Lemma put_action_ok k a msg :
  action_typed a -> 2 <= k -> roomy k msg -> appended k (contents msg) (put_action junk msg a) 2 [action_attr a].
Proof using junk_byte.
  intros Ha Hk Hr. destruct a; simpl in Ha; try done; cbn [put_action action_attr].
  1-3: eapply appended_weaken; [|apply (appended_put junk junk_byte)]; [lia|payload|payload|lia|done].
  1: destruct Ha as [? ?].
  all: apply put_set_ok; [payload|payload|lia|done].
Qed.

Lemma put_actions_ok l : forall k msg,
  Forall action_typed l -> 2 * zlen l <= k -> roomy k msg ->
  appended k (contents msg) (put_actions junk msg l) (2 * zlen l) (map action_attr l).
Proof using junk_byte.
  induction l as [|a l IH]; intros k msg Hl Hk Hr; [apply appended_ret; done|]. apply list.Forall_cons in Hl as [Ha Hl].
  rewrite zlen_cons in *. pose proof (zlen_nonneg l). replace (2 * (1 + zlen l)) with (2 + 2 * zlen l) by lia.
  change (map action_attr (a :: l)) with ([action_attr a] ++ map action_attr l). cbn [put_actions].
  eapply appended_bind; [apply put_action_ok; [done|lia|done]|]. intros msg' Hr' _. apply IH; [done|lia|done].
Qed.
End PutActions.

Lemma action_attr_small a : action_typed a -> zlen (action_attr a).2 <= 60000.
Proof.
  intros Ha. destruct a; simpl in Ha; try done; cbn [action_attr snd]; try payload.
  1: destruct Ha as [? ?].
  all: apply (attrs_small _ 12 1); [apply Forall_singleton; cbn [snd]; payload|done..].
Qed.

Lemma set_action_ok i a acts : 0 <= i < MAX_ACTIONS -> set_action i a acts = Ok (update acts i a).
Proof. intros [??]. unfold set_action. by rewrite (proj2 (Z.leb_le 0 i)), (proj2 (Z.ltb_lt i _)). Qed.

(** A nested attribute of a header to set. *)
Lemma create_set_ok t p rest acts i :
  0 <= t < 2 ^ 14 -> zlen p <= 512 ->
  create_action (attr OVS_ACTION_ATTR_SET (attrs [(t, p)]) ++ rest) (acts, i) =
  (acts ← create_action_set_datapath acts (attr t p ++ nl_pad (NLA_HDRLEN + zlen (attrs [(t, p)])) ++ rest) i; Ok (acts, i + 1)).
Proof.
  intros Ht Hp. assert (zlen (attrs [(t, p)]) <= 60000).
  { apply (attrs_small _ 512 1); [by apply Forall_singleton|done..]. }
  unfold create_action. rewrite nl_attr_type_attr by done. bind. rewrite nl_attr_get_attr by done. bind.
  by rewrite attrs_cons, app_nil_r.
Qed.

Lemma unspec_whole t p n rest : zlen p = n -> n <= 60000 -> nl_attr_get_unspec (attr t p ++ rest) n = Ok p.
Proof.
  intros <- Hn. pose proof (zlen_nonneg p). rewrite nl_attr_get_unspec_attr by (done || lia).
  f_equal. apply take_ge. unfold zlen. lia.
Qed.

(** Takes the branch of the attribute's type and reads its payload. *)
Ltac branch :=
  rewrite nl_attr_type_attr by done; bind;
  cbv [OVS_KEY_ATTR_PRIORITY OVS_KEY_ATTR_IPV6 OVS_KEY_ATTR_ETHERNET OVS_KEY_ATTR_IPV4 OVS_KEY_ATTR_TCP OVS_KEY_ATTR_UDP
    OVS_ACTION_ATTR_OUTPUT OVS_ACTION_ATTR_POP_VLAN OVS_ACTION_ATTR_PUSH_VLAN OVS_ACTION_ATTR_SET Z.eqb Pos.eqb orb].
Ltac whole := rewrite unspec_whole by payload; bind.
──────────────────────────────
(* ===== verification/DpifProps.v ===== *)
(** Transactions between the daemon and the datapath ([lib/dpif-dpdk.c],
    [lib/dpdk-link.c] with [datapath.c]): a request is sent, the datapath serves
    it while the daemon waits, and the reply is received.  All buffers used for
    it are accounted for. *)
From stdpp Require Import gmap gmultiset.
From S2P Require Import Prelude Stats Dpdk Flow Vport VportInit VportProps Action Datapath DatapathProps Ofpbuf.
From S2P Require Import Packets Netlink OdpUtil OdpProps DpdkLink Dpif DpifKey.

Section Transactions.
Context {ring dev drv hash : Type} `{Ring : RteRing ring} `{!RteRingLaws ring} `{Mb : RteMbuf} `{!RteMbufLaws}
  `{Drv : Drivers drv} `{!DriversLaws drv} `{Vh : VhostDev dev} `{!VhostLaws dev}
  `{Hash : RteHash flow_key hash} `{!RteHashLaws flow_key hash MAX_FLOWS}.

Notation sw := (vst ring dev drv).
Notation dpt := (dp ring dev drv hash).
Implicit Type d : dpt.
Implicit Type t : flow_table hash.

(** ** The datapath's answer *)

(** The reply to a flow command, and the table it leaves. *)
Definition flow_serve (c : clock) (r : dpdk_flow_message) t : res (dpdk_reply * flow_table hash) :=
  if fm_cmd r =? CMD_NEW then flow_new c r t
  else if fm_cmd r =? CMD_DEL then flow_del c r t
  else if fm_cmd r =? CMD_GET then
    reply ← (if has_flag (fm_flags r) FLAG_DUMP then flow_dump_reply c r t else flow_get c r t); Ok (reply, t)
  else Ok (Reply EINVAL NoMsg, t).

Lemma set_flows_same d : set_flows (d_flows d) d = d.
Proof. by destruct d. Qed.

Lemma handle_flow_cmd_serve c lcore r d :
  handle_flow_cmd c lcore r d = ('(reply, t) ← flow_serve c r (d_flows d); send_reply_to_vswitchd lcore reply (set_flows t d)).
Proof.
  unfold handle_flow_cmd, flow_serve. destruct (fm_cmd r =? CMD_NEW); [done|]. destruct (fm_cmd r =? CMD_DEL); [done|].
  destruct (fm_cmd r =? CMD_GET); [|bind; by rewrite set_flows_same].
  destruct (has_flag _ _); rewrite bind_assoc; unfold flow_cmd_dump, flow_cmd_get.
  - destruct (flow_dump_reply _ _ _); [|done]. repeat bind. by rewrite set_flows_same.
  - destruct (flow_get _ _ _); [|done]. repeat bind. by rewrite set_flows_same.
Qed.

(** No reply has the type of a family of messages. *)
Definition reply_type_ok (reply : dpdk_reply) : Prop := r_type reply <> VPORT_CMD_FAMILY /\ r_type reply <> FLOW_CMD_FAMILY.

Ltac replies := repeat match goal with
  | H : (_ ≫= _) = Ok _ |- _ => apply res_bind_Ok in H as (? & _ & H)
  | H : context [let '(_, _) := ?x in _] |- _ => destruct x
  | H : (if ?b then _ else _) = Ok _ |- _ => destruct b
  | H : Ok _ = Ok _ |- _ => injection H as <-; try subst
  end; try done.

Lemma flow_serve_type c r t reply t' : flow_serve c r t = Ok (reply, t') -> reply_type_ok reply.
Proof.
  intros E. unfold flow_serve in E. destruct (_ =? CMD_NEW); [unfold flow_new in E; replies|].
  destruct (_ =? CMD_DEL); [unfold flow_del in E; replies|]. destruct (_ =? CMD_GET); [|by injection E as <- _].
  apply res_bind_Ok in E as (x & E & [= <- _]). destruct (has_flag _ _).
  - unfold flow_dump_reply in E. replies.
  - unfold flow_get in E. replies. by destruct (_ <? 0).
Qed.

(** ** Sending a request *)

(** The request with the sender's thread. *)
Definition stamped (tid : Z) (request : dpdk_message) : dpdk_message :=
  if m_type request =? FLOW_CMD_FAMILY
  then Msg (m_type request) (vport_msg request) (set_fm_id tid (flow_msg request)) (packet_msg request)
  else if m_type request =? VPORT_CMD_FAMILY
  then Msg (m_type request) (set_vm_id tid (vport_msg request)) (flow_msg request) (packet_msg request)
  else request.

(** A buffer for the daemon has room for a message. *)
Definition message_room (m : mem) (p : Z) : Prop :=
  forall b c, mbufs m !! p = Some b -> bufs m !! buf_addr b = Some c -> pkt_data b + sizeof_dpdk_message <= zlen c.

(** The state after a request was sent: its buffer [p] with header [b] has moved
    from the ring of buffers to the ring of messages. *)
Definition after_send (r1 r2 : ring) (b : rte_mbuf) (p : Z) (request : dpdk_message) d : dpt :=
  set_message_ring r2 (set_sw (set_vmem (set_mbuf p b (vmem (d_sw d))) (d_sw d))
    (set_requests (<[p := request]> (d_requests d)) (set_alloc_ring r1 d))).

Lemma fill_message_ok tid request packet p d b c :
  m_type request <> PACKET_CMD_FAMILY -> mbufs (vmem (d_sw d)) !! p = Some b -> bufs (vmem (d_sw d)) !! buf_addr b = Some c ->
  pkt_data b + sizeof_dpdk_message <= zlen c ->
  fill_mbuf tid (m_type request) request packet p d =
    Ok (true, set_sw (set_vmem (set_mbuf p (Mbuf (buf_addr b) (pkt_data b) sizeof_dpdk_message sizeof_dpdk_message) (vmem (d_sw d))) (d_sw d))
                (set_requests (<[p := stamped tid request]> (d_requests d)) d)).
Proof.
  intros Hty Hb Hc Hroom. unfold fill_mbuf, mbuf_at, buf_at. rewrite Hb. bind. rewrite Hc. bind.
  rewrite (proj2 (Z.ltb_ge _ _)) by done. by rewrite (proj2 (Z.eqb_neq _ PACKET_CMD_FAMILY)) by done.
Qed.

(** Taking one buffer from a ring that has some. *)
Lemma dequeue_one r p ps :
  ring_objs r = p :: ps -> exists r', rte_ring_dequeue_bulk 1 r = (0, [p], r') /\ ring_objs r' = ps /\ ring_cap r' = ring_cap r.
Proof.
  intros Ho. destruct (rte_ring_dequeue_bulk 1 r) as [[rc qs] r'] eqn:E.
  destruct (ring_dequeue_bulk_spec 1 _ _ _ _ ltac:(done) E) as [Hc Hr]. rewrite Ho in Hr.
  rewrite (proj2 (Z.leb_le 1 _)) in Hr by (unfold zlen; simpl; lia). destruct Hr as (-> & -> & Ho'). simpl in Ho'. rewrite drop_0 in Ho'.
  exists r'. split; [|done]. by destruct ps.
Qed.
──────────────────────────────
TRY IT: Find every line in the records above that holds the word "lcore", and copy each one.

TASK SOLUTION:
Lemma handle_flow_cmd_serve c lcore r d :
  handle_flow_cmd c lcore r d = ('(reply, t) ← flow_serve c r (d_flows d); send_reply_to_vswitchd lcore reply (set_flows t d)).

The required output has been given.